Siri In the sequel, Carrie Bradshaw and her husband of two years, John Preston [Mr. Big], consider living apart two days a week. I worry that we’re going to have to do the same once this conversation is over.
Dave It’s just a movie. Which, by the way, I thought was ridiculous.
Siri Ridiculously awesome!
Dave I had no idea that a movie that starts off with a pants-less Liza Minnelli could actually get worse.
Siri They did come out of the gate strong. What didn’t you like about it?
Dave I understand the reason behind the first film: There needed to be a resolution of Carrie’s relationship with Big. But the second one, there’s no real reason for it. It’s just about four girls out having a good time.
Siri And yet you go and see every superhero sequel ever made. Don’t you apply that same standard? Of course they made a second one. The first one was hugely successful.
I keep hearing people say that women want to be like these characters. I don’t think that’s true. I think we want some of their clothes and we worry that we are like them, deep down. — Siri
Dave Yeah, but with SATC 2, so many scenes are just about celebrating the brand’s own success. Liza Minnelli just shows up to perform at a gay wedding. That would never happen in real life. All four of them singing I am Woman? Scenes like that just say, ‘Look how great Sex and the City is.’

John Corbett and Sarah Jessica Parker in Sex and the City 2.— Craig Blankenhorn / Warner Bros.
Siri The scene where they sing I am Woman in a Middle East nightclub actually made me pull my shirt up over my head.
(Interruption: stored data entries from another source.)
(** The body of the [try] of [run]. *)
Definition run_body : W unit :=
  (mode <- liftR (getInput (lit "mode") true) ;;
   aiConfig <- liftR (Index.getAIConfig getInput) ;;
   changelogPath0 <- liftR (getInput (lit "changelog-path") false) ;;
   let changelogPath := or_else changelogPath0 (lit "CHANGELOG.md") in
   weeklyPath0 <- liftR (getInput (lit "weekly-path") false) ;;
   let weeklyPath := or_else weeklyPath0 (lit "WEEKLY.md") in
   include0 <- liftR (getInput (lit "include-labels") false) ;;
   let includeLabels := label_list include0 in
   exclude0 <- liftR (getInput (lit "exclude-labels") false) ;;
   let excludeLabels := label_list exclude0 in
   match token with
   | None | Some [] =>
       throwW (Error (lit "GITHUB_TOKEN environment variable is required"))
   | Some (c :: t) =>
       let octokit := getOctokit (c :: t) in
       if decide (mode = lit "entry") then
         match pull_request with
         | None => skip
         | Some prPayload =>
             if negb (Payload.merged prPayload) then skip
             else
               let prLabels :=
                 List.map name (match Payload.labels prPayload with
                                | Some l => l
                                | None => []
                                end) in
               if some_included excludeLabels prLabels then skip
               else if (0 <? length includeLabels)%nat
                       && negb (some_included includeLabels prLabels) then skip
               else
                 let pr :=
                   {| PRData.number := Payload.number prPayload;
                      PRData.title := Payload.title prPayload;
                      PRData.body := match Payload.body prPayload with
                                     | Some (c :: b) => Some (c :: b)
                                     | _ => None
                                     end;
                      PRData.user := Payload.user prPayload;
                      PRData.merged_at := match Payload.merged_at prPayload with
                                          | Some (c :: b) => Some (c :: b)
                                          | _ => None
                                          end;
                      PRData.labels := Payload.labels prPayload |} in
                 entry <- liftM (generateEntry now toISOString create
                                   {| pr := pr; octokit := octokit;
                                      aiConfig := aiConfig;
                                      changelogPath := changelogPath |}) ;;
                 emit (SetOutput (lit "entry") entry) ;;
                 emit (SetOutput (lit "updated") (lit "true"))
         end
       else if decide (mode = lit "weekly") then
         _ <- generateWeeklyDigest octokit aiConfig changelogPath weeklyPath ;;
         emit (SetOutput (lit "updated") (lit "true"))
       else
         throwW (Error (lit "Unknown mode: " ++ mode ++
                        lit ". Use 'entry' or 'weekly'."))
   end)%run.

(** [run]: the body, and the [catch] that reports the message. *)
Definition run (w : world) : world :=
  match run_body w with
  | (Ok _, w') => w'
  | (Throw e, w') =>
      {| w_disk := w_disk w'; actions := actions w' ++ [SetFailed (message_of e)] |}
  end.
End Run.

End Main.

(** Sample data for [run]. *)
Module RunSamples.
Import JS Eff Entry Run.
(** * Human Universal Gridder (hug-chakra): closest-value resolution and
    grid template slicing

    A shallow embedding of [lib/utils.ts] ([getClosestValue]), of
    [lib/config.ts] ([HugConfig]) and of [lib/hug.tsx] ([Hug], [useHugGrid]),
    followed by the properties the specification states about them.

    Modelling conventions.
    - A JavaScript object used as [Record<string, T>] is a [gmap string T] of
      its own enumerable properties. Keys are breakpoint names; members
      inherited from [Object.prototype] are not part of the model.
    - [undefined] is [None]: an optional argument that was not passed, a
      missing property, an array read out of range.
    - A [number] that counts columns is an integer, [Z]. Array lengths stay
      far below the engine's upper bound of [2^32 - 1] elements, which, like
      memory, is not modelled; a negative length raises [RangeError].
    - A [throw] is the left summand of [JsError + A].
    - The React hooks [useTheme], [useBreakpointValue] and [useToken] belong to
      Chakra UI; their results are inputs of the model ([Env]). *)

From Stdlib Require Import Ascii.
From stdpp Require Import gmap strings list fin_maps pretty.

Local Open Scope string_scope.
Local Open Scope list_scope.
Local Open Scope Z_scope.

(** ** JavaScript values and array operations *)

Module Js.

(** The errors the code can raise, with their message. *)
Inductive JsError : Type :=
| Error (message : string)
| RangeError (message : string)
| TypeError (message : string).

Definition Result (A : Type) : Type := (JsError + A)%type.

Definition ret {A : Type} (a : A) : Result A := inr a.
Definition throw {A : Type} (e : JsError) : Result A := inl e.
Definition bind {A B : Type} (m : Result A) (k : A → Result B) : Result B :=
  match m with
  | inl e => inl e
  | inr a => k a
  end.

(** [ToBoolean]: the condition of an [if] or of [!x]. *)
Class Truthy (T : Type) := truthy : T → bool.

(** Numbers: only zero is falsy (among integers). *)
#[export] Instance number_truthy : Truthy Z := λ n, negb (n =? 0)%Z.
(** Strings: only the empty string is falsy. *)
#[export] Instance string_truthy : Truthy string :=
  λ s, match s with EmptyString => false | String _ _ => true end.
(** Arrays are objects: always truthy. *)
#[export] Instance array_truthy {A : Type} : Truthy (list A) := λ _, true.
(** A possibly [undefined] value: [undefined] is falsy. *)
#[export] Instance undefined_truthy {T : Type} `{Truthy T} : Truthy (option T) :=
  λ o, match o with Some v => truthy v | None => false end.

(** [ToString] of a possibly [undefined] string, as a template literal or a
    property access performs it. *)
Definition toStr (o : option string) : string := default "undefined" o.

(** [ToString] of an integer number. *)
Definition numberToString (n : Z) : string := pretty n.

(** [arr.findIndex(p)]: first index whose element satisfies [p], else -1. *)
Fixpoint findIndexFrom {A : Type} (p : A → bool) (arr : list A) (i : Z) : Z :=
  match arr with
  | [] => -1
  | x :: rest => if p x then i else findIndexFrom p rest (i + 1)
  end.
Definition findIndex {A : Type} (p : A → bool) (arr : list A) : Z :=
  findIndexFrom p arr 0.

(** [arr.indexOf(x)] on strings (strict equality). *)
Definition indexOf (arr : list string) (x : string) : Z :=
  findIndex (λ y, bool_decide (y = x)) arr.

(** [arr[i]]. *)
Definition at_ {A : Type} (arr : list A) (i : Z) : option A :=
  if (i <? 0)%Z then None else arr !! Z.to_nat i.

(** Relative index clamping of [Array.prototype.slice]. *)
Definition relIndex (len k : Z) : Z :=
  if (k <? 0)%Z then Z.max (len + k) 0 else Z.min k len.

(** [arr.slice(start, end)]. *)
Definition slice {A : Type} (arr : list A) (start end_ : Z) : list A :=
  let len := Z.of_nat (length arr) in
  let k := relIndex len start in
  let final := relIndex len end_ in
  take (Z.to_nat (final - k)) (drop (Z.to_nat k) arr).

(** [arr.join(sep)] on strings. *)
Fixpoint join (sep : string) (arr : list string) : string :=
  match arr with
  | [] => ""
  | [x] => x
  | x :: rest => x +:+ sep +:+ join sep rest
  end.
Definition dquote : ascii := "034"%char.
Definition backslash : ascii := "092"%char.
Definition newline : string := String "010"%char EmptyString.

(** ** Printing *)

Definition hex_digit (n : nat) : ascii :=
  match n with
  | 0 => "0" | 1 => "1" | 2 => "2" | 3 => "3" | 4 => "4" | 5 => "5"
  | 6 => "6" | 7 => "7" | 8 => "8" | 9 => "9" | 10 => "a" | 11 => "b"
  | 12 => "c" | 13 => "d" | 14 => "e" | _ => "f"
  end%char.

(** One code unit inside [QuoteJSONString]. *)
Definition escape_char (c : ascii) : string :=
  let n := nat_of_ascii c in
  match n with
  | 8 => "\b"
  | 9 => "\t"
  | 10 => "\n"
  | 12 => "\f"
  | 13 => "\r"
  | 34 => String backslash (String dquote EmptyString)
  | 92 => "\\"
  | _ =>
      if Nat.ltb n 32 then
        "\u00" +:+ String (hex_digit (n / 16)) (String (hex_digit (n mod 16)) EmptyString)
      else String c EmptyString
  end.

Fixpoint escape (s : string) : string :=
  match s with
  | EmptyString => EmptyString
  | String c r => escape_char c +:+ escape r
  end.

Definition QuoteJSONString (s : string) : string :=
  String dquote (escape s +:+ String dquote EmptyString).

(** The [gap] of [JSON.stringify(value, null, 2)]: two spaces. *)
Definition gap : string := "  ".

(** [SerializeJSONProperty] with the gap above, at the current [indent];
    arrays and objects as [SerializeJSONArray] and [SerializeJSONObject]
    lay them out. *)
Fixpoint SerializeJSONProperty (indent : string) (v : json) : string :=
  match v with
  | JNull => "null"
  | JBool b => if b then "true" else "false"
  | JNumber literal => literal
  | JString s => QuoteJSONString s
  | JArray elements =>
      let stepback := indent in
      let indent := indent +:+ gap in
      let partial := map (SerializeJSONProperty indent) elements in
      match partial with
      | [] => "[]"
      | _ =>
          let separator := "," +:+ newline +:+ indent in
          "[" +:+ newline +:+ indent +:+ String.concat separator partial
              +:+ newline +:+ stepback +:+ "]"
      end
  | JObject members =>
      let stepback := indent in
      let indent := indent +:+ gap in
      let partial :=
        map (fun m => QuoteJSONString (fst m) +:+ ": "
                      +:+ SerializeJSONProperty indent (snd m)) members in
      match partial with
      | [] => "{}"
      | _ =>
          let separator := "," +:+ newline +:+ indent in
          "{" +:+ newline +:+ indent +:+ String.concat separator partial
              +:+ newline +:+ stepback +:+ "}"
      end
  end.

(** [JSON.stringify(v, null, 2)] *)
Definition stringify (v : json) : string := SerializeJSONProperty "" v.

(** ** Parsing *)

(** JSON white space: TAB, LF, CR and SP. *)
Definition is_ws (c : ascii) : bool :=
  match nat_of_ascii c with
  | 9 | 10 | 13 | 32 => true
  | _ => false
  end.

Fixpoint skip_ws (s : string) : string :=
  match s with
  | String c r => if is_ws c then skip_ws r else s
  | EmptyString => EmptyString
  end.

(** [s] without the prefix [p], when it has it. *)
Fixpoint strip_prefix (p s : string) : option string :=
  match p with
  | EmptyString => Some s
  | String a p' =>
      match s with
      | String b s' => if Ascii.eqb a b then strip_prefix p' s' else None
      | EmptyString => None
      end
  end.

(** The character a one-letter escape stands for. *)
Definition unescape (e : ascii) : option ascii :=
  if Ascii.eqb e dquote then Some dquote
  else if Ascii.eqb e backslash then Some backslash
  else if Ascii.eqb e "/" then Some "/"%char
  else if Ascii.eqb e "b" then Some "008"%char
  else if Ascii.eqb e "f" then Some "012"%char
  else if Ascii.eqb e "n" then Some "010"%char
  else if Ascii.eqb e "r" then Some "013"%char
  else if Ascii.eqb e "t" then Some "009"%char
  else None.

(** The code unit a four-digit hexadecimal escape stands for, when it is
    below 256. *)
Definition hex4 (a b c d : ascii) : option ascii :=
  match JS.digit_value 16 a, JS.digit_value 16 b,
        JS.digit_value 16 c, JS.digit_value 16 d with
  | Some x, Some y, Some z, Some w =>
      let n := (((x * 16 + y) * 16 + z) * 16 + w)%N in
      if (n <? 256)%N then Some (ascii_of_N n) else None
  | _, _, _, _ => None
  end.

Definition cons_char (c : ascii) (r : option (string * string))
  : option (string * string) :=
  match r with
  | Some (s, rest) => Some (String c s, rest)
  | None => None
  end.

(** The characters of a string literal after its opening quote, up to the
    closing quote: the string and what follows the literal. *)
Fixpoint parse_chars (s : string) : option (string * string) :=
  match s with
  | EmptyString => None
  | String c r =>
      if Ascii.eqb c dquote then Some (EmptyString, r)
      else if Ascii.eqb c backslash then
        match r with
        | String e r1 =>
            if Ascii.eqb e "u" then
              match r1 with
              | String a (String b (String c' (String d r2))) =>
                  match hex4 a b c' d with
                  | Some u => cons_char u (parse_chars r2)
                  | None => None
                  end
              | _ => None
              end
            else
              match unescape e with
              | Some u => cons_char u (parse_chars r1)
              | None => None
              end
        | EmptyString => None
        end
      else if Nat.ltb (nat_of_ascii c) 32 then None
      else cons_char c (parse_chars r)
  end.

(** The JSON number grammar as an automaton. *)
Inductive NumState : Type :=
| NStart | NMinus | NZero | NInt | NDot | NFrac | NExp | NExpSign | NExpDigits.

Definition is_digit (c : ascii) : bool :=
  let n := nat_of_ascii c in Nat.leb 48 n && Nat.leb n 57.

Definition is_e (c : ascii) : bool := Ascii.eqb c "e" || Ascii.eqb c "E".
Lemma returns_op (op : scene_op) (s : Scene.t) :
  op_pre op s ->
  returns_with (fun s' => op = OpClear -> Scene.object_uids s' = []) (run_op op s).
Proof.
  intro Hpre. destruct op; cbn [run_op op_pre] in *.
  - eapply returns_bind; [apply returns_add_object |].
    intros su _. apply returns_ret. discriminate.
  - eapply returns_weaken; [| apply returns_remove_object; exact Hpre].
    intros; discriminate.
  - eapply returns_weaken;
      [| apply (returns_remove_each (Scene.object_uids s) [] s);
         rewrite app_nil_r; reflexivity].
    intros; discriminate.
  - unfold Scene.clear, Scene.remove_support.
    eapply returns_bind; [apply returns_trigger with (P := fun _ => True); auto |].
    intros _ _.
    eapply returns_weaken;
      [| apply (returns_remove_each (Scene.object_uids s) [] s);
         rewrite app_nil_r; reflexivity].
    intros s' [E _] _. exact E.
  - eapply returns_weaken; [| apply returns_remove_outside; exact Hpre].
    intros; discriminate.
  - eapply returns_weaken; [| apply returns_packed_generate].
    intros; discriminate.
  - eapply returns_weaken; [| apply returns_pile_generate].
    intros; discriminate.
  - eapply returns_weaken; [| apply returns_add_support].
    intros; discriminate.
  - unfold Scene.remove_support.
    eapply returns_bind; [apply returns_trigger with (P := fun _ => True); auto |].
    intros _ _. apply returns_ret. discriminate.
  - eapply returns_bind; [apply returns_safe, safe_wait |].
    intros _ _. apply returns_ret. discriminate.
  - destruct Hpre.
Qed.

Lemma exec_remove_support_op (s : Scene.t) (w : W) :
  exec h (run_op OpRemoveSupport s) w =
  Done s (next h (RemoveBody (Scene.support_uid s)) w)
       [Ev (RemoveBody (Scene.support_uid s)) tt].
Proof.
  cbn [run_op]. unfold Scene.remove_support.
  rewrite exec_bind, exec_trigger.
  destruct (reply h (RemoveBody (Scene.support_uid s)) w). reflexivity.
Qed.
But at the same time, I kind of respect them for doing it. Remember when Amy Poehler did that rap in front of Sarah Palin on Saturday Night Live? I remember cringing because it was so awful and awkward but at the same time thinking, ‘Wow, does that ever take balls.’ To have half-naked middle-aged women sing that song in a Muslim country, that takes balls.
Dave What do you make of so much of the film being in Abu Dhabi? Is that them trying to remind people just how important the show was for sexual politics?
Siri I think so. There was almost too much of that in the movie. It felt like it was almost constantly winking at its critics. So taking them to the Middle East was a way of saying, ‘You guys say you’re so tired of us and that we’re not shocking or feminist, but outside of Manhattan and the West, this is actually groundbreaking.’ And I respect that, but I don’t know if it’s necessarily what I want to think about when I’m at a Sex and the City movie.
I had no idea that a movie that starts off with a pants-less Liza Minnelli could actually get worse. — Dave
Dave On one hand, there’s some slapstick and women dealing with marriage getting boring (a problem you’ll never have, by the way). But then there’s people getting arrested in the Middle East. I think if you’re going to get into it, you have to treat it seriously.
Siri Oh, come on! I think people have this idea that because it’s a film starring women it needs to be a serious women’s film. It’s a comedy! There have been comedies that have taken light-hearted approaches to all kinds of world issues. In Spies Like Us, does Chevy Chase have a responsibility to accurately portray the Cold War?
Dave What did you think of all the puns? They were working the word ‘inter-friend-tion’ really hard. Listening to a bunch of 40-year-olds talk like teenagers is embarrassing.